Introduction
Many factors, including where a person lives, have a direct impact on their health and quality of life. More than 46 million Americans live in rural areas. Unlike urban residents, people living in rural communities are more likely to have lower incomes, higher poverty rates, and less access to health services, leading to significant health disparities. Two conditions where these disparities are present are in the leading types of cancer: breast and lung cancer.
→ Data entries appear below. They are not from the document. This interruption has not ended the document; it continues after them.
(* ===== verification/HlsFmp4.v ===== *)
(** * Fragmented MP4 for HLS

    Models [crates/protocols/hls/core/src/]: [fmp4_mux.rs], which gives the muxer of the codec
    library track descriptions and times in milliseconds, and [fmp4_demux.rs], which reads the
    tracks with the demuxer of the codec library and the segments with a reader of its own.
    The theorem says that segments come back. *)
From Stdlib Require Import Strings.Byte.
From S2P Require Import Prelude RtmpBytes Codecs Rtp Rtcp Tracks FlvEgress Text Framing Fmp4Box Fmp4Mux Fmp4Demux Fmp4Spec.
Local Open Scope string_scope.
Local Open Scope list_scope.
Local Open Scope Z_scope.
Local Open Scope rust_scope.

(** ** The muxer *)

Record Fmp4TrackDesc : Set := mk_desc {
  desc_track_id : Z;
  desc_codec : CodecId;
  desc_media_kind : MediaKind;
  desc_timescale : Z;
  desc_extradata : list byte;
  desc_width : Z;
  desc_height : Z;
  desc_sample_rate : Z;
  desc_channels : Z
}.

Record Fmp4Sample : Set := mk_hls_sample {
  hs_track_id : Z;
  hs_pts_ms : Z;
  hs_dts_ms : Z;
  hs_is_keyframe : bool;
  hs_data : list byte
}.

Definition positive (n : Z) : option Z := if 0 <? n then Some n else None.

Definition desc_extra (d : Fmp4TrackDesc) : CodecExtradata :=
  match desc_codec d with
  | H264 => ExH264 [] [] (Some (desc_extradata d))
  | H265 => ExH265 [] [] [] (Some (desc_extradata d))
  | AAC => ExAAC (desc_extradata d)
  | Opus => ExOpus None (Some (desc_extradata d))
  | AV1 => ExAV1 None (Some (desc_extradata d))
  | VP8 => ExVP8 (Some (desc_extradata d))
  | VP9 => ExVP9 (Some (desc_extradata d))
  | MP3 => ExMP3 None
  | _ => ExNone
  end.
(* ===== verification/Hls.v ===== *)
(** * HLS: segments, playlists, requests and pulling

    Models [crates/protocols/hls/core/src/]: [segment.rs] (the ring of segments), [ll_hls.rs]
    (parts of low latency HLS), [marker.rs], [vtt_mux.rs], [playlist.rs] (the text of a
    playlist), [parser.rs] (its reader), [request.rs] (the routes), [session.rs] (requests to
    events, commands to responses), [player.rs] and [pacer.rs]; and of
    [crates/protocols/hls/module/src/]: the tokens that [muxer.rs] adds to a playlist, and the
    rounds of [pull.rs]. A text is the list of its bytes, an [f64] its bit pattern. *)
From Stdlib Require Import Strings.Byte Strings.String.
From S2P Require Import Prelude RtmpBytes Amf Codecs Tracks Text.
Local Open Scope string_scope.
Local Open Scope list_scope.
Local Open Scope Z_scope.
Local Open Scope rust_scope.

(** ** Text *)

(** A literal in which a tilde stands for the quotation mark. *)
Definition quoted (s : string) : text := map (fun b => if bool_decide (b = x7e) then x22 else b) (txt s).

Definition line (s : text) : text := s ++ [x0a].

Definition equals (s : text) (literal : string) : bool := bool_decide (s = txt literal).

Definition strip_prefix (p s : text) : option text := if starts_with p s then Some (drop (length p) s) else None.
Definition strip_suffix (p s : text) : option text := if ends_with p s then Some (take (length s - length p) s) else None.

(** [str::split] at a character, and the pieces that are not empty. *)
Definition split_at (b : byte) (s : text) : list text := split_str [b] s.
Definition components (s : text) : list text := List.filter (fun w => negb (is_empty w)) (split_at x2f s).

(** [str::lines]. *)
Definition strip_cr (s : text) : text := default s (strip_suffix [x0d] s).
Fixpoint lines_loop (s word : text) : list text :=
  match s with
  | [] => if is_empty word then [] else [word]
  | b :: s => if bool_decide (b = x0a) then strip_cr word :: lines_loop s [] else lines_loop s (word ++ [b])
  end.
Definition lines (s : text) : list text := lines_loop s [].

(** [str::replace] of a character. *)
Definition replace (b : byte) (by_ s : text) : text := flat_map (fun x => if bool_decide (x = b) then by_ else [x]) s.
Lemma holds_more made m D dl : holds sid token c cap made D dl -> holds sid token c cap (made ++ [m]) D dl.
Proof. intros (A & B & H). unfold holds. rewrite length_app. cbn [length]. repeat split; [lia|done|]. intros i I. apply H. lia. Qed.

Lemma ring_of_more made m : ring_of window extra (made ++ [m]) = push_made (ring_of window extra made) m.
Proof. unfold ring_of. by rewrite fold_left_app. Qed.

Lemma take_sublist {A} (l : list A) i j : (i <= j)%nat -> take i l `sublist_of` take j l.
Proof. intros L. replace (take i l) with (take i (take j l)) by (rewrite take_take; f_equal; lia). apply sublist_take. Qed.

Lemma taken_more (made : list Made) D s n D' : (D <= s)%nat -> (s + n <= D')%nat ->
  map m_data (take D made) ++ map m_data (take n (drop s made)) `sublist_of` map m_data (take D' made).
Proof.
  intros L M. rewrite <- map_app. apply (fmap_sublist m_data). transitivity (take s made ++ take n (drop s made)).
  - apply sublist_app; [by apply take_sublist|done].
  - rewrite take_take_drop. by apply take_sublist.
Qed.

Lemma made_one made m steps : made ++ made_in (Make m :: steps) = (made ++ [m]) ++ made_in steps.
Proof. by rewrite <- app_assoc. Qed.

Lemma run_in_order steps made D dl fd :
  Z.of_nat (length (made ++ made_in steps)) < 2 ^ 64 -> holds sid token c cap made D dl -> fd `sublist_of` map m_data (take D made) ->
  exists D', fed (fold_left session_step steps (mk_session (ring_of window extra made) dl fd)) `sublist_of` map m_data (take D' (made ++ made_in steps)).
Proof.
  revert made D dl fd. induction steps as [|[m|reach] steps IH]; intros made D dl fd L H F; cbn [fold_left session_step].
  - exists D. cbn. by rewrite app_nil_r.
  - cbn [origin downloaded fed]. rewrite <- ring_of_more. rewrite made_one in *. apply (IH _ D); [done|by apply holds_more|].
    etrans; [done|]. apply fmap_sublist. rewrite take_app_le by apply H. done.
  - cbn [origin downloaded fed].
    destruct (round_takes host ns stream sid token c Hhost Hns Hstream Hsid Htoken window extra made reach D dl) as (dl' & D' & n & -> & H' & B & _); [rewrite length_app in L; lia|done|].
    apply (IH _ D'); [done|done|]. etrans; [by apply sublist_app; [exact F|reflexivity]|]. apply taken_more; [lia|done].
Qed.

Lemma run_complete steps made D dl :
  Z.of_nat (length (made ++ made_in steps)) < 2 ^ 64 -> holds sid token c cap made D dl -> keeps_up cap (length made - D) steps ->
  fed (fold_left session_step steps (mk_session (ring_of window extra made) dl (map m_data (take D made))))
  = map m_data (take (polled D (length made) steps) (made ++ made_in steps)).
Proof.
  revert made D dl. induction steps as [|[m|reach] steps IH]; intros made D dl L H K; cbn [fold_left session_step polled keeps_up] in *.
  - cbn. by rewrite app_nil_r.
  - cbn [origin downloaded fed]. rewrite <- ring_of_more. rewrite made_one in *.
    pose proof (proj1 H) as HD. rewrite <- (take_app_le made [m] D HD). rewrite (IH _ D).
    + rewrite length_app. cbn [length]. by rewrite Nat.add_1_r.
    + exact L.
    + by apply holds_more.
    + rewrite length_app. cbn [length]. by replace (length made + 1 - D)%nat with (S (length made - D)) by lia.
  - cbn [origin downloaded fed]. destruct K as (K1 & K2 & K3). pose proof (proj1 H) as HD.
    destruct (round_takes host ns stream sid token c Hhost Hns Hstream Hsid Htoken window extra made reach D dl) as (dl' & D' & n & -> & H' & B & A); [rewrite length_app in L; lia|done|].
    specialize (A K2). assert (S0 : ((length made - (window `max` 1 + extra)) `max` D = D)%nat) by (unfold cap in K1; lia). rewrite S0 in A, B |- *.
    assert (D' = length made) as -> by (pose proof (proj1 H'); lia).
    rewrite <- map_app. replace n with (length made - D)%nat by lia. rewrite (take_ge (drop D made)) by (rewrite length_drop; lia). rewrite take_drop.
    rewrite <- (take_ge made (length made)) at 2 by lia. rewrite (IH _ (length made)); [done|done|done|]. by rewrite Nat.sub_diag.
Qed.

(** A remote server that pulls an HLS stream feeds its demuxer segments of the stream in the
    order in which they were made, none twice, whatever downloads fail and however polls and new
    segments interleave. If no download fails and no more segments than the ring holds are made
    between two polls, it is fed everything made before the last poll. Playlists are text that the
    origin writes and the puller parses; addresses are requests that the origin routes, with or
    without session and token. *)
Theorem hls_pull_gets_stream steps :
  Z.of_nat (length (made_in steps)) < 2 ^ 64 ->
  fed (session_run steps) `sublist_of` map m_data (made_in steps) /\
  (keeps_up cap 0 steps -> fed (session_run steps) = map m_data (take (polled 0 0 steps) (made_in steps))).
Proof.
  intros L. assert (H0 : holds sid token c cap [] 0 []).
  { split; [done|]. split; [intros u U; by apply elem_of_nil in U|]. intros i I. lia. }
  split.
  - destruct (run_in_order steps [] 0 [] []) as [D' F]; [done|done|done|]. etrans; [exact F|]. apply (fmap_sublist m_data), sublist_take.
  - intros K. exact (run_complete steps [] 0 [] L H0 K).
Qed.
End session.

(** The playlist that the origin writes for a ring is read back by the parser of a puller:
    every segment in order, with its address and with its duration to the nearest millisecond, the
    number of the first one and the greatest duration in whole seconds, and no end. *)
Theorem hls_playlist_comes_back r sid c token :
  (forall k, token = Some k -> plain k = true) -> Forall (fun s => is_uri (seg_name s) = true) (segments r) ->
  Forall (fun s => finite_duration (seg_duration s) = true) (segments r) -> segments r <> [] ->
  in_u 64 (first_sequence r) -> in_u 32 (ceil_as_u64 (max_duration r)) ->
  parse_media_playlist (playlist_text r sid c token)
  = Ok (mk_parsed (ceil_as_u64 (max_duration r)) (first_sequence r)
          (map (fun s => mk_parsed_segment (f64_round (millis (seg_duration s)) 1000) (segment_uri c sid token (seg_name s))) (segments r)) false) /\
  Forall (fun s => let '(num, den) := f64_ratio (seg_duration s) in 2 * Z.abs (millis (seg_duration s) * den - 1000 * num) <= den) (segments r).
Proof.
  intros K N F E Q T. destruct (playlist_read r sid c token K N Q) as [_ ->]. split.
  - do 2 f_equal; [destruct (segments r); [done|]; cbn [is_empty]; by rewrite (parse_decimal 32)|].
    apply map_ext_in. intros s H%list_elem_of_In. rewrite Forall_forall in F. unfold parsed_segment. by rewrite printed_is_millis by by apply F.
  - apply (Forall_impl _ _ _ F). intros s (_ & _ & _ & R & D)%finite_parts. unfold millis. destruct (f64_ratio (seg_duration s)) as [num den]. cbn [fst snd] in *.
    destruct (round_even_bounds (num * 1000) den D ltac:(lia)) as [_ B]. by rewrite (Z.mul_comm 1000).
Qed.

Definition ex_made (n : Z) : Made := mk_made (f64_round (4000 + n) 1000) [byte_of n] true (Some (1778893323456 + n)).

Lemma hls_playlist_comes_back_witness :
  parse_media_playlist (playlist_text (fold_left push_made (map ex_made [0; 1; 2]) (ring_new 2)) (Some 7) ContainerFmp4 (Some (txt "ab")))
  = Ok (mk_parsed 5 1 [mk_parsed_segment (f64_round 4001 1000) (txt "seg_1.m4s?uid=7&k=ab"); mk_parsed_segment (f64_round 4002 1000) (txt "seg_2.m4s?uid=7&k=ab")] false).
Proof.
  destruct (hls_playlist_comes_back (fold_left push_made (map ex_made [0; 1; 2]) (ring_new 2)) (Some 7) ContainerFmp4 (Some (txt "ab"))) as [H _].
  - by intros k [= <-].
  - repeat constructor.
  - repeat constructor; vm_compute; reflexivity.
  - vm_compute. discriminate.
  - vm_compute. split; [discriminate|reflexivity].
  - vm_compute. split; [discriminate|reflexivity].
  - vm_compute in H |- *. exact H.
Defined.

Definition ex_steps : list hls_step :=
  let all := fun _ => true in
  [Make (ex_made 0); Make (ex_made 1); Poll all; Poll all; Make (ex_made 2); Poll all; Make (ex_made 3); Make (ex_made 4); Poll all; Make (ex_made 5)].

Lemma component_txt s : bool_decide (txt s <> [] /\ x2f ∉ txt s /\ x3f ∉ txt s) = true -> a_component (txt s).
Proof. by intros H%bool_decide_eq_true. Qed.
(** The display text of [sap_note_get]. *)
Definition note_text (output : NoteOutput) : outcome string :=
  id' ← show (id output);
  let resultText :=
    "**SAP Note " ++ id' ++ " - Detailed Information**" ++ Notes.nl ++ Notes.nl in
  title' ← show (title output);
  let resultText := resultText ++ "**Title:** " ++ title' ++ Notes.nl in
  summary' ← show (summary output);
  let resultText := resultText ++ "**Summary:** " ++ summary' ++ Notes.nl in
  component' ← show (component output ||| VStr "Not specified");
  let resultText := resultText ++ "**Component:** " ++ component' ++ Notes.nl in
  priority' ← show (priority output ||| VStr "Not specified");
  let resultText := resultText ++ "**Priority:** " ++ priority' ++ Notes.nl in
  category' ← show (category output ||| VStr "Not specified");
  let resultText := resultText ++ "**Category:** " ++ category' ++ Notes.nl in
  releaseDate' ← show (releaseDate output);
  let resultText :=
    resultText ++ "**Release Date:** " ++ releaseDate' ++ Notes.nl in
  language' ← show (language output);
  let resultText := resultText ++ "**Language:** " ++ language' ++ Notes.nl in
  resultText ←
    (if truthy (cvssScore output)
     then cvssScore' ← show (cvssScore output);
          mret (resultText ++ "**CVSS Score:** " ++ cvssScore' ++ Notes.nl)
     else mret resultText);
  resultText ←
    (if truthy (cvssVector output)
     then cvssVector' ← show (cvssVector output);
          mret (resultText ++ "**CVSS Vector:** " ++ cvssVector' ++ Notes.nl)
     else mret resultText);
  resultText ←
    match affectedVersions output with
    | Some versions =>
      if (0 <? length versions)%nat
      then version_lines versions
             (resultText ++ "**Affected Versions (" ++ pretty (length versions)
              ++ "):**" ++ Notes.nl)
      else mret resultText
    | None => mret resultText
    end;
  url' ← show (url output);
  let resultText :=
    resultText ++ "**URL:** " ++ url' ++ Notes.nl ++ Notes.nl in
  content' ← show (content output);
  mret (resultText ++ "**Content:**" ++ Notes.nl ++ content'
        ++ Notes.nl ++ Notes.nl).

(** The handler of [sap_note_get]. [ensureAuthenticated] is how the call
    of the authenticator ends. *)
Definition sap_note_get (ensureAuthenticated : outcome string) (id : string)
    : outcome (ToolResult NoteOutput) :=
  catch
    (token ← ensureAuthenticated;
     noteDetail ← Notes.getNote env id token;
     match noteDetail with
     | None =>
       mret {| text := "SAP Note " ++ id ++ " not found or not accessible.";
               structuredContent := None;
               isError := true |}
     | Some noteDetail =>
       let output :=
         {| id := Notes.id noteDetail;
            title := Notes.title noteDetail;
            summary := Notes.summary noteDetail;
            component := or_null (Notes.component noteDetail);
            priority := or_null (Notes.priority noteDetail);
            category := or_null (Notes.category noteDetail);
            releaseDate := Notes.releaseDate noteDetail;
            language := Notes.language noteDetail;
            url := Notes.url noteDetail;
            content := Notes.content noteDetail;
            cvssScore := or_null (Notes.cvssScore noteDetail);
            cvssVector := or_null (Notes.cvssVector noteDetail);
            affectedVersions := Notes.affectedVersions noteDetail |} in
       resultText ← note_text output;
       mret {| text := resultText;
               structuredContent := Some output;
               isError := false |}
     end)
    (fun errorMessage =>
       mret {| text := "Failed to retrieve SAP Note " ++ id ++ ": "
                       ++ errorMessage;
               structuredContent := None;
               isError := true |}).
Cancer Rates and Screening
Rural health disparities in cancer are particularly stark as reports show that there are higher death rates in rural areas when compared to nonmetropolitan urban and metropolitan counties. This difference in death rates is also shown to be increasing over time, as advances in treatment are not benefiting populations equally. Cancer death rates have decreased at a rate of 1.6% in urban America compared to only 1% in rural America, a statistically significant rate according to researchers. It is also important to note that people of color and of minority backgrounds have even poorer health outcomes and lower rates of cancer screenings.
While rural residents have risk factors making them more susceptible to lung cancer such as higher rates of smoking and obesity, there are also significant and growing challenges in access to care, including the fact that between 2010 and 2021, 136 rural hospitals closed. The closure of hospitals is of particular concern when looking at breast cancer rates as mammography services are less available after a hospital closure, in addition to follow-up services in cancer care. Over 50% of the women who lived in rural areas in 28 states report they do not have easy access to mammograms.
Screening and early detection are key to cancer survival, as people who’s breast cancer is detected at an early stage have a 93% or higher survival rate in the first five years, highlighting why the lack of access to screening is of such great concern in rural communities. In fact, only 5.6% of the country’s oncologists provide care in rural areas, resulting in patients delaying care or having to commute long distances to seek treatment.
Initiatives to Address Cancer Screenings in Rural America
Investing in mobile health clinics (MHC) can increase access to cancer screening services. MHCs can come in many forms, but overall, they are a customized motor vehicle that travels to communities to provide a myriad of healthcare services. MHCs provide urgent care, preventative health screenings, and initiate chronic disease management. The MHCs are set up at convenient and familiar locations within the community, contributing to an increase in trust among patients and the healthcare sector.
MHCs are less costly than a regular health clinic – with a return on investment of $22 to $1. Furthermore, studies show that the implementation of MHCs results in a decrease in 600 visits to the emergency department. For example, within its first year one MHC in Tennessee and Georgia visited 104 sites and screened over 500 patients that otherwise likely wouldn’t have been screened.
In October 2022, President Biden signed the Maximizing Outcomes through Better Investments in Lifesaving Equipment for (MOBILE) Health Care Act. This bipartisan law allows a health center that currently receives funding through a Health Resources & Services Administration Health Center Program grant to use and set up mobile health clinics regardless if there is a permanent health care delivery site. The new program will be implemented in 2024.